Plott syndrome, or familial congenital bilateral laryngeal abductor paralysis, was first described by Plott and colleagues in 1964 and has been reported twice since that time. Clinical expression has been limited to male children, and inheritance patterns have suggested Plott syndrome to be an X-linked recessive disorder. However, no conclusive genetic or chromosomal aberration has been reported to date, and no genetic tests have been conducted on any of the affected families. In this case, the authors report a new family with Plott syndrome and present data to suggest that Plott syndrome is caused by a 404kb fragment inserted into the intergenic chromosomal region Xq27.1.
The proband was born at 40 weeks gestation; there were no congenital malformations or comorbidities. Shortly after birth, stridor was noticed and mechanical ventilation was necessary due to respiratory distress. Multiple extubation attempts failed due to recurrence of stridor with progressive respiratory failure. A tracheobronchoscopy revealed that no vocal fold abduction occurred during inspiration, which suggested a congenital bilateral vocal cord paresis. A tracheostomy was performed without complications and the patient was discharged. Family history revealed that seven male newborns had acute respiratory stridor and died within the first days of life due to respiratory distress. These deaths occurred decades ago and no autopsy or genetic testing had been performed on any of them.
Genomic DNA was isolated from peripheral blood samples from the proband (V-3) and his unaffected brother (V-2) for short-read whole genome sequencing (WGS). WGS revealed no convincing coding variant. However, it did identify deletion in an intergenic region on chromosome Xq27.1. Split reads were visible at both breakpoints, with the non-aligned reads mapping to two genomic regions on chromosome 10q21.3. Chromosomal microarray confirmed that this region of chromosome 10q21.3 was duplicated in the proband. Fluorescent in situ hybridization (FISH) analysis also showed an additional signal representing the 10q21.3 region on chromosome X. These data confirmed an interchromosomal insertion event.

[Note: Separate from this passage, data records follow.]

(* ===== verification/Driver.v ===== *)
(** * The discovery engine as the CPU drives it

    Model of the DVR parts of [CPU::observeDVRDispatch], [CPU::observeDVRLoad],
    [CPU::squashInstIt] and [CPU::instDone], with [beginDVRDiscoveryAtDispatch],
    [completeDVRNestedContext], [recordDVRDiscoveryGeneration] and [captureDVRRegisterSnapshot]
    (src/cpu/o3/cpu.cc): the units of the other files, composed as the CPU composes them.  What an
    instruction shows the CPU besides its own fields (effective address, register values, room
    in the ROB) enters as a [View].  Statistics and traces are left out. *)

From stdpp Require Import gmap.
From S2P Require Import Prelude Inst Stride Discovery Taint Uop Recorder Rename Vir VirExec LoopBound.
From S2P Require Import Nested Ndm Predicate Relation AltPath Replay Lanes PrefetchQueue Prefetch Flatten.

Module Driver.
Import PrefetchQueue Prefetch.
#[local] Existing Instances Nested.Event_eq_dec Ndm.State_eq_dec Ndm.Event_eq_dec Discovery.Event_eq_dec.

(** [dvrMode] *)
Inductive Mode := Vr | Offload | DiscoveryOnly | Full | NestedMode.
#[export] Instance Mode_eq_dec : EqDecision Mode.
Proof. solve_decision. Defined.

(** The parameters of the CPU. *)
Record Config := mkConfig {
  mode : Mode;  pc_min : Z;  pc_max : Z;  bounded_fallback : bool;  prefetch : Prefetch.Config
}.

(** What an event shows of its instruction: whether it completes an ISA instruction, whether DVR
    ignores it (disabled, or the CPU or the instruction in PRE), its address, the architectural registers and the values of its
    destinations, whether the ROB is full; and for what a commit may launch: the order in which
    the alternate-path cache is walked, the addresses the oracle exposes, the register bank ([None] if
    the trigger cannot be vectorised) and the tracker object. *)
Record View {B : Type} := mkView {
  inst : DynInst;  whole : bool;  pre : bool;  effAddr : option Z;  v_tid : Z;  contextId : Z;
  arch : list Z;  results : list Z;  rob_full : bool;
  order : AltPath.Cache → list (AltPath.Key * AltPath.Path);
  futures : option (list Z);  v_bank : option B;  v_tracker : Predicate.Tracker
}.
#[global] Arguments View : clear implicits.

(** ** Register snapshots *)

(** [captureDVRRegisterSnapshot]: the committing instruction's own results are not yet in the
    architectural map. *)
Definition capture {B} (v : View B) : list Z :=
  foldl (λ snapshot x, if is_int_class x.1 && (index x.1 <? length snapshot)%nat
                       then <[index x.1 := x.2]> snapshot else snapshot)
    (take 32 (arch v)) (zip (inst_dests (inst v)) (results v)).

(** The value of the first integer destination. *)
Definition int_result {B} (v : View B) : option Z :=
  (λ x, x.2.2) <$> list_find (λ x, is_int_class x.1 = true) (zip (inst_dests (inst v)) (results v)).

(** ** The state *)

(** The root discovery's mechanisms. *)
Record Core := mkCore {
  strideDetector : Stride.Detector;  discovery : Discovery.Controller;
  taintTracker : Taint.Tracker;  loopBoundDetector : LoopBound.Detector;
  instructionRecorder : Recorder.Recorder;  vectorRenameTable : Rename.Table;
  vectorInstructionRegister : Vir.Vir;
  dispatchTainted : gset Z;  dispatchDependentLoads : gset Z;  dispatchRecorded : gset Z;
  committedFinalLoadPC : Z;  currentTriggerPC : Z;  currentTriggerAddress : Z;
  initiatingLoadValue : Z;  discoveryStartRegs : list Z
}.
#[export] Instance eta_Core : Eta Core := λ r,
  mkCore (strideDetector r) (discovery r) (taintTracker r) (loopBoundDetector r) (instructionRecorder r)
    (vectorRenameTable r) (vectorInstructionRegister r) (dispatchTainted r) (dispatchDependentLoads r)
    (dispatchRecorded r) (committedFinalLoadPC r) (currentTriggerPC r) (currentTriggerAddress r)
    (initiatingLoadValue r) (discoveryStartRegs r).

(** [DVRNestedExecutionContext]; its rename table and VIR are in their reset state between events. *)
Record Child := mkChild {
  ch_active : bool;  ch_id : Z;  ch_tid : Z;  ch_triggerSequence : Z;  ch_triggerPC : Z;
  ch_triggerAddress : Z;  ch_stride : Z;  ch_initiatingValue : Z;  ch_taint : Taint.Tracker;
  ch_loopBound : LoopBound.Detector;  ch_recorder : Recorder.Recorder;  ch_startRegs : list Z
}.
#[export] Instance eta_Child : Eta Child := λ r,
  mkChild (ch_active r) (ch_id r) (ch_tid r) (ch_triggerSequence r) (ch_triggerPC r) (ch_triggerAddress r)
    (ch_stride r) (ch_initiatingValue r) (ch_taint r) (ch_loopBound r) (ch_recorder r) (ch_startRegs r).

(** [DVRNestedExecutionContext::reset]; [tid] is kept. *)
Definition reset_child (c : Child) : Child :=
  mkChild false 0 (ch_tid c) 0 0 0 0 0 (Taint.reset (ch_taint c)) (LoopBound.reset (ch_loopBound c))
    Recorder.reset (replicate 32 0).

(** [DVRPendingNestedCandidate]; [None] is one that is not valid. *)
Record Pending := mkPending { p_pc : Z;  p_sequence : Z;  p_address : Z;  p_stride : Z }.

Record Nest := mkNest {
  nestedController : Nested.Controller;  nestedDiscoveryMode : Ndm.Mode;  nestedContext : Child;
  pendingNested : option Pending;  committedNested : option Pending;  invocationBatch : Flatten.Batch
}.
#[export] Instance eta_Nest : Eta Nest := λ r,
  mkNest (nestedController r) (nestedDiscoveryMode r) (nestedContext r) (pendingNested r)
    (committedNested r) (invocationBatch r).

(** [DVRDiscoveryGenerationRecord] *)
Inductive Reason := InnermostSwitch | Complete | TimedOut | Abandon.
Record GenRecord := mkGenRecord {
  g_id : nat;  g_triggerPC : Z;  g_finalLoadPC : Z;  g_branchPC : Z;  g_targetPC : Z;  g_stride : Z;
  g_bound0 : Z;  g_bound1 : Z;  g_comparison : LoopBound.Comparison;  g_hasBound : bool;
  g_reason : Reason;  g_matched : bool;  g_lanes : Z
}.

(** The templates of all launches are kept under the names the requests hold. *)
Record State {B : Type} := mkState {
  core : Core;  nest : Nest;  alternatePathCache : AltPath.Cache;  discoveryHistory : list GenRecord;
  heap : gmap nat Replay.Template;  next_name : nat;  sys : Prefetch.Sys B
}.
#[global] Arguments State : clear implicits.
#[export] Instance eta_State {B} : Eta (State B) := λ r,
  mkState _ (core r) (nest r) (alternatePathCache r) (discoveryHistory r) (heap r) (next_name r) (sys r).

(** The state the constructor builds, from the parameters [dvrRPTEntries], [dvrDiscoveryMaxInsts],
    [dvrNDMThreshold] and [dvrNDMMaxInsts]. *)
Definition Core_init (entries : nat) (max : Z) : Core :=
  mkCore (Stride.init entries) (Discovery.init max) Taint.init LoopBound.init Recorder.reset
    (Rename.reset (Rename.mkTable [] 0)) Vir.reset ∅ ∅ ∅ 0 0 0 0 (replicate 32 0).
Definition Child_init : Child :=
  mkChild false 0 0 0 0 0 0 0 Taint.init LoopBound.init Recorder.reset (replicate 32 0).
Definition Nest_init (max threshold ndm_max : Z) : Nest :=
  mkNest (Nested.create max) (Ndm.create threshold ndm_max) Child_init None None Flatten.Batch_init.
Definition State_init {B} `{LaneBank B} (entries : nat) (max threshold ndm_max : Z) : State B :=
  mkState _ (Core_init entries max) (Nest_init max threshold ndm_max) ∅ [] ∅ 0 Sys_init.

Definition no_template : Replay.Template := Replay.mkTemplate 0 0 0 0 0 0 (-1) false [] [] false.
Definition template_at (h : gmap nat Replay.Template) (name : nat) : Replay.Template :=
  default no_template (h !! name).

Section driver.
Context {B : Type} `{LaneBank B} (cfg : Config).
Implicit Types (v : View B) (s : State B) (c : Core) (n : Nest).

Definition max_lanes : Z := Z.of_nat (Prefetch.max_lanes (prefetch cfg)).
Definition max_uops : nat := Prefetch.budget (prefetch cfg).
Definition sequence v : Z := seqNum (inst v).
Definition v_pc v : Z := instAddr (inst v).

(** ** The history of discoveries *)

Definition generation_record (reason : Reason) (inference : option LoopBound.Inference)
    (trigger_pc stride : Z) (id : nat) c : option GenRecord :=
  let pc := if trigger_pc =? 0 then currentTriggerPC c else trigger_pc in
  if pc =? 0 then None
  else
    let d := loopBoundDetector c in
    Some (mkGenRecord id pc
            (if committedFinalLoadPC c =? 0 then Taint.finalLoadPC (taintTracker c) else committedFinalLoadPC c)
            (LoopBound.loopBranchPC d) (LoopBound.loopTargetPC d)
            (if stride =? 0 then Discovery.triggerStride (discovery c) else stride)
            (LoopBound.boundSource0 d) (LoopBound.boundSource1 d) (LoopBound.comparison d)
            (LoopBound.seenBranch d) reason
            (match inference with Some i => LoopBound.matched i | None => false end)
            (match inference with Some i => LoopBound.lanes i | None => 0 end)).

(** [recordDVRDiscoveryGeneration] *)
Definition recordDVRDiscoveryGeneration (reason : Reason) (inference : option LoopBound.Inference)
    (trigger_pc stride : Z) s : State B :=
  match generation_record reason inference trigger_pc stride (S (length (discoveryHistory s))) (core s) with
  | Some r => s <| discoveryHistory ::= λ rs, rs ++ [r] |>
  | None => s
  end.

(** ** The start of a discovery *)

Definition reset_nested n : Nest :=
  n <| nestedController ::= Nested.reset |> <| nestedContext ::= reset_child |>.

(** What the two starts of a discovery share. *)
Definition begin_core v (cand : Stride.Candidate) c : Core :=
  c <| strideDetector ::= λ d, Stride.beginDiscovery d (Stride.c_pc cand) |>
    <| taintTracker ::= λ t, Taint.begin t (inst v) |> <| committedFinalLoadPC := 0 |>
    <| loopBoundDetector ::= LoopBound.begin (Stride.c_pc cand) |>
    <| instructionRecorder := Recorder.begin (inst v) |>
    <| dispatchTainted := ∅ |> <| dispatchDependentLoads := ∅ |> <| dispatchRecorded := ∅ |>
    <| currentTriggerPC := Stride.c_pc cand |> <| currentTriggerAddress := Stride.c_address cand |>
    <| initiatingLoadValue := 0 |> <| discoveryStartRegs := capture v |>.

Definition idle_ndm n : Nest :=
  if Ndm.active (nestedDiscoveryMode n) then n else n <| nestedDiscoveryMode ::= Ndm.reset |>.

Definition start_root (pc seq : Z) n : Nest :=
  if bool_decide (mode cfg = NestedMode)
  then n <| nestedController ::= λ k, (Nested.startRoot pc seq k).1 |> else n.

(** [beginDVRDiscoveryAtDispatch] *)
Definition beginDVRDiscoveryAtDispatch v (cand : Stride.Candidate) (restart : bool) s : State B :=
  let s := if restart then recordDVRDiscoveryGeneration InnermostSwitch None 0 0 s else s in
  let s := s <| core ::= λ c, c <| discovery ::= λ d,
                  (if restart then Discovery.restart else Discovery.arm) d cand (sequence v) |> |> in
  let s := if restart
           then s <| nest ::= λ n, (reset_nested n) <| nestedDiscoveryMode ::= Ndm.reset |> |> else s in
  s <| core ::= begin_core v cand |>
    <| nest ::= λ n, (idle_ndm (start_root (Stride.c_pc cand) (sequence v) n)) <| committedNested := None |> |>.

(** ** Dispatch *)

Definition pc_allowed (cand : Stride.Candidate) : bool :=
  ((pc_min cfg =? 0) || (pc_min cfg <=? Stride.c_pc cand))
  && ((pc_max cfg =? 0) || (Stride.c_pc cand <=? pc_max cfg)).

(** Vector runahead starts only while no request is queued or in flight. *)
Definition vector_runahead v (cand : Stride.Candidate) s : State B :=
  if (length (queue (mem (sys s))) =? 0)%nat && bool_decide (loadEntries (mem (sys s)) = ∅)
  then s <| sys ::= launchDVRVectorRunahead (prefetch cfg) (v_tid v) (Stride.c_address cand)
                      (Stride.c_pc cand) (Stride.c_stride cand) |>
  else s.

Definition set_pending v (cand : Stride.Candidate) n : Nest :=
  let p := mkPending (Stride.c_pc cand) (sequence v) (Stride.c_address cand) (Stride.c_stride cand) in
  n <| pendingNested ::= λ old, match old with
                                | Some q => if sequence v <? p_sequence q then Some p else Some q
                                | None => Some p
                                end |>.

(** What a candidate leads to. *)
Definition on_candidate v (window : bool) (cand : Stride.Candidate) s : State B :=
  let c := core s in
  if bool_decide (mode cfg = Vr) && rob_full v then vector_runahead v cand s
  else if bool_decide (mode cfg = Offload) then vector_runahead v cand s
  else if Stride.c_repeatedDuringDiscovery cand && window
          && negb (Stride.c_pc cand =? currentTriggerPC c)
  then beginDVRDiscoveryAtDispatch v cand true s
  else if bool_decide (mode cfg = Vr) then s
  else if Discovery.isDiscovering (discovery c) || Ndm.active (nestedDiscoveryMode (nest s))
  then s <| nest ::= set_pending v cand |>
  else beginDVRDiscoveryAtDispatch v cand false s.

Definition dispatch_load v (window stop_pending : bool) s : State B :=
  if stop_pending then s
  else
    let '(d, cand) := Stride.observeDispatch (strideDetector (core s)) (v_pc v) window
                        (if window then currentTriggerPC (core s) else 0) (sequence v) in
    let s := s <| core ::= λ c, c <| strideDetector := d |> |> in
    match cand with
    | Some cand => if pc_allowed cand then on_candidate v window cand s else s
    | None => s
    end.

(** The dispatch side of the taint tracker, with the sets commit reads. *)
Definition observe_speculative v c : Core :=
  let '(t, o) := Taint.observeSpeculative (taintTracker c) (inst v) (sequence v) in
  let c := c <| taintTracker := t |> <| dispatchRecorded ::= λ x, {[sequence v]} ∪ x |> in
  let c := if Taint.taintedInstruction o then c <| dispatchTainted ::= λ x, {[sequence v]} ∪ x |> else c in
  if Taint.dependentLoad o then c <| dispatchDependentLoads ::= λ x, {[sequence v]} ∪ x |> else c.
(** An instruction behind an open discovery: it joins the body while the stop is unknown. *)
Lemma dispatch_open v s t :
  pre v = false → 0 ≤ t < sequence v → open_at t (core s) → open_at t (core (observeDVRDispatch cfg v s)) →
  let c := core s in let c' := core (observeDVRDispatch cfg v s) in
  let stop := Discovery.stopSequence (discovery c) in
  let stop' := Discovery.stopSequence (discovery c') in
  (stop = 0 ∧ stop' = 0 ∧ ∃ c1, tracks c1 = tracks c ∧ c' = observe_speculative v c1)
  ∨ (tracks c' = tracks c ∧ ((stop ≠ 0 ∧ stop' = stop) ∨ (stop = 0 ∧ stop' = sequence v))).
Proof.
  intros Hp Hlt [Ho1 Ho2] Ho'. cbv zeta. revert Ho'. unfold observeDVRDispatch. rewrite Hp. cbv zeta.
  set (s1 := s <| core ::= _ |>). set (d1 := (Discovery.observeDispatch (discovery (core s)) (v_pc v) (sequence v)).1).
  change (discovery (core s1)) with d1. set (stop := Discovery.stopSequence (discovery (core s))).
  assert (Hd : Discovery.state d1 = Discovery.Discovering ∧ Discovery.triggerSequence d1 = t
    ∧ ((stop = 0 ∧ Discovery.stopSequence d1 = 0) ∨ (stop ≠ 0 ∧ Discovery.stopSequence d1 = stop)
       ∨ (stop = 0 ∧ Discovery.stopSequence d1 = sequence v))).
  { unfold d1, stop, Discovery.observeDispatch. rewrite Ho1, Ho2. simpl.
    destruct (Z.leb_spec (sequence v) t); [lia|]. simpl.
    destruct (Z.eqb_spec (Discovery.stopSequence (discovery (core s))) 0); simpl; [|tauto].
    destruct (_ =? _); simpl; tauto. }
  destruct Hd as (Hs1 & Ht1 & Hstop). unfold Discovery.isDiscovering, Discovery.stopPending.
  rewrite bool_decide_eq_true_2 by done. cbn [andb].
  assert (Hl : ∀ w b, let s2 := dispatch_load cfg v w b s1 in
    open_at t (core s2) → ∃ d, core s2 = (core s1) <| strideDetector := d |>).
  { intros w b s2 [_ Hq]. destruct (dispatch_load_core v w b s1) as (d & _ & [?|(cand & restart & E & _ & Hr)]); [by exists d|].
    exfalso. unfold s2 in Hq. rewrite E in Hq. simpl in Hq. change (discovery (core s1)) with d1 in *.
    destruct restart; simpl in Hq; [lia|]. destruct Hr as [|Hr]; [done|].
    unfold Discovery.isDiscovering in Hr. by rewrite Hs1 in Hr. }
  destruct (Z.eqb_spec (Discovery.stopSequence d1) 0) as [E0|E0]; cbn [negb andb].
  - set (s2 := if isLoad _ then _ else s1). intros Ho'.
    assert (Ho2' : open_at t (core s2)).
    { unfold open_at in *. destruct (_ <? sequence v); [|done]. simpl in Ho'. by rewrite observe_speculative_frame in Ho'. }
    assert (E2 : ∃ d, core s2 = (core s1) <| strideDetector := d |>).
    { unfold s2 in *. destruct (isLoad _); [by apply Hl|]. exists (strideDetector (core s1)). by destruct (core s1). }
    destruct E2 as [d E2]. rewrite (proj2 Ho2'), (proj2 (Z.ltb_lt _ _)) by lia. left. split; [lia|].
    simpl. rewrite observe_speculative_frame, E2. split; [exact E0|].
    eexists. split; [|done]. done.
  - intros _. right. assert (E2 : (if isLoad (staticInst (inst v)) then dispatch_load cfg v false true s1 else s1) = s1)
      by by destruct (isLoad _). rewrite E2. split; [done|]. simpl. fold d1. tauto.
Qed.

Segregation analysis confirmed this derivative X-chromosome in the proband (V-3) and in the female individuals IV-5, III-4, III-5, III-6, and II-6. Among these female individuals were the mothers of each affected child. The derivative X-chromosome was not found in any unaffected male family member. This strongly supports X-linked recessive inheritance. Since the insertion occurred in an intergenic region of chromosome X, the authors suggest that the phenotypic outcome could be due to altered regulation and ectopic expression of the nearest gene, SOX3. They noted that distinct diseases have resulted from insertions into this same intergenic region of chromosome X, which supports the hypothesis that the different phenotypes could be due to the introduction of regulatory elements. However, further research into the effect of SOX3 expression in neuronal tissue as well as molecular characterization of additional individuals with Plott syndrome is necessary to investigate these hypotheses.